The lines from the start of the records through the one containing "(** A counter" are to be transcribed exactly, and nothing else.

# Entries taken from a collection:
"""

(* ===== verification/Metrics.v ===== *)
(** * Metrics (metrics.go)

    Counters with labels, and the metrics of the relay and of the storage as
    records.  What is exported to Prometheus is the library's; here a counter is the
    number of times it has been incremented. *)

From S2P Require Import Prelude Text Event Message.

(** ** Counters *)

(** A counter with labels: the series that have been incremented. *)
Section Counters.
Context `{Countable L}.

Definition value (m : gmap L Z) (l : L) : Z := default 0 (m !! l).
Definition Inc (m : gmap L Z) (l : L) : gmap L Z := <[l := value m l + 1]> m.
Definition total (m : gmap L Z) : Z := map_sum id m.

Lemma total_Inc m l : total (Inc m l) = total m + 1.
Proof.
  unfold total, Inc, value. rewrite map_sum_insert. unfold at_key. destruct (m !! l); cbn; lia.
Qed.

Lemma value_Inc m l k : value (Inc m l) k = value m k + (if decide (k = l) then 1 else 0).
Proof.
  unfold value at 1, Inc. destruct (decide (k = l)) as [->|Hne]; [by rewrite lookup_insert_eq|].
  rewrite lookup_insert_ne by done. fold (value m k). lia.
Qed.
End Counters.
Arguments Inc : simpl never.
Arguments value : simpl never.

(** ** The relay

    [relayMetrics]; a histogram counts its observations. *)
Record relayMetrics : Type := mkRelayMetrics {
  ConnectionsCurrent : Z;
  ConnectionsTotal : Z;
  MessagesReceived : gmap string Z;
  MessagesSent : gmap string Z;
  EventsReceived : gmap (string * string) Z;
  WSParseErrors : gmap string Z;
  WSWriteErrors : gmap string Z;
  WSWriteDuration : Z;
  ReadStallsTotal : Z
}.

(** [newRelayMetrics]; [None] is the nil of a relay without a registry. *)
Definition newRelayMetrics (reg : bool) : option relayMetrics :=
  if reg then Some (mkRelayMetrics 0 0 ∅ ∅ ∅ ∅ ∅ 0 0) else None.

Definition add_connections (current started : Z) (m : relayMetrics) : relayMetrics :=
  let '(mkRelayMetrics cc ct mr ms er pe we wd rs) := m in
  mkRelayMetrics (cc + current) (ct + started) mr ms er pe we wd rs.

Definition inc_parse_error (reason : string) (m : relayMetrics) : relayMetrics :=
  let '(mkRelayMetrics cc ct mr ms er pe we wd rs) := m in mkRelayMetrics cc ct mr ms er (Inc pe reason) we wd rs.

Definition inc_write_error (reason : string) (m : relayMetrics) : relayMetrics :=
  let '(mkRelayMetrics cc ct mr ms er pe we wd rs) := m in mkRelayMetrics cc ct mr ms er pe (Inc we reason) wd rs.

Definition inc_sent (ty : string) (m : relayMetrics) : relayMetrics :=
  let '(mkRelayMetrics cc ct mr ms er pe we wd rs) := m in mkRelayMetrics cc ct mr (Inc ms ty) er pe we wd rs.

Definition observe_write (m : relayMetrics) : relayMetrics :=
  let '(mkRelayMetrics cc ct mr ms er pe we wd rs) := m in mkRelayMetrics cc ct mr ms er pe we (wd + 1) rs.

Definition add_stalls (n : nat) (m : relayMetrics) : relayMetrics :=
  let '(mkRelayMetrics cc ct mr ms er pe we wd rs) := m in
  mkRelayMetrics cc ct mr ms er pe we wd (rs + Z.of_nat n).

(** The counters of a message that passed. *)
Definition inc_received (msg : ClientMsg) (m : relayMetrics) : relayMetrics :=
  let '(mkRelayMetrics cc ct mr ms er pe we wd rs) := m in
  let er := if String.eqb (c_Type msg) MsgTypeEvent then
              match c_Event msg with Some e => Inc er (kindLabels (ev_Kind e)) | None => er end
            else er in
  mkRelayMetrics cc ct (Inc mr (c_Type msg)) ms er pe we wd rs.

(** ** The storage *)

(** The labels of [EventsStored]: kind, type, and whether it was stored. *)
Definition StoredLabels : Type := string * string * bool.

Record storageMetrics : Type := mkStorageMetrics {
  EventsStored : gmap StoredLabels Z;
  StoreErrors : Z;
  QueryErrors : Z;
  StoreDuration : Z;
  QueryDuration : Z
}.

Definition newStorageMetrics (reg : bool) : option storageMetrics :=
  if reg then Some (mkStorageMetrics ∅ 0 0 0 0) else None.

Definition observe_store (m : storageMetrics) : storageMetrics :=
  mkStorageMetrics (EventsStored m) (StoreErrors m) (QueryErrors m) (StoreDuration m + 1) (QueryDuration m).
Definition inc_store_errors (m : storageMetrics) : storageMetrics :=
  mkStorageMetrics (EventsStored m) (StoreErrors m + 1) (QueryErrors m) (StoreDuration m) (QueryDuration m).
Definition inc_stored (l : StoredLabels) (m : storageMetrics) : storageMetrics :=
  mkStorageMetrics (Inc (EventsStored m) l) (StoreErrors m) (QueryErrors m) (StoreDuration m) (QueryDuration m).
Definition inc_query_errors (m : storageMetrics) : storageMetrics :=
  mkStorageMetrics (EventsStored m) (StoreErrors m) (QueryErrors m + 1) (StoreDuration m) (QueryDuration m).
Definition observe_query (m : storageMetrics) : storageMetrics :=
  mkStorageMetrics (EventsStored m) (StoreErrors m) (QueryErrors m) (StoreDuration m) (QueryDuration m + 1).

"""

# Task answer:
(* ===== verification/Metrics.v ===== *)
(** * Metrics (metrics.go)

    Counters with labels, and the metrics of the relay and of the storage as
    records.  What is exported to Prometheus is the library's; here a counter is the
    number of times it has been incremented. *)

From S2P Require Import Prelude Text Event Message.

(** ** Counters *)

(** A counter with labels: the series that have been incremented. *)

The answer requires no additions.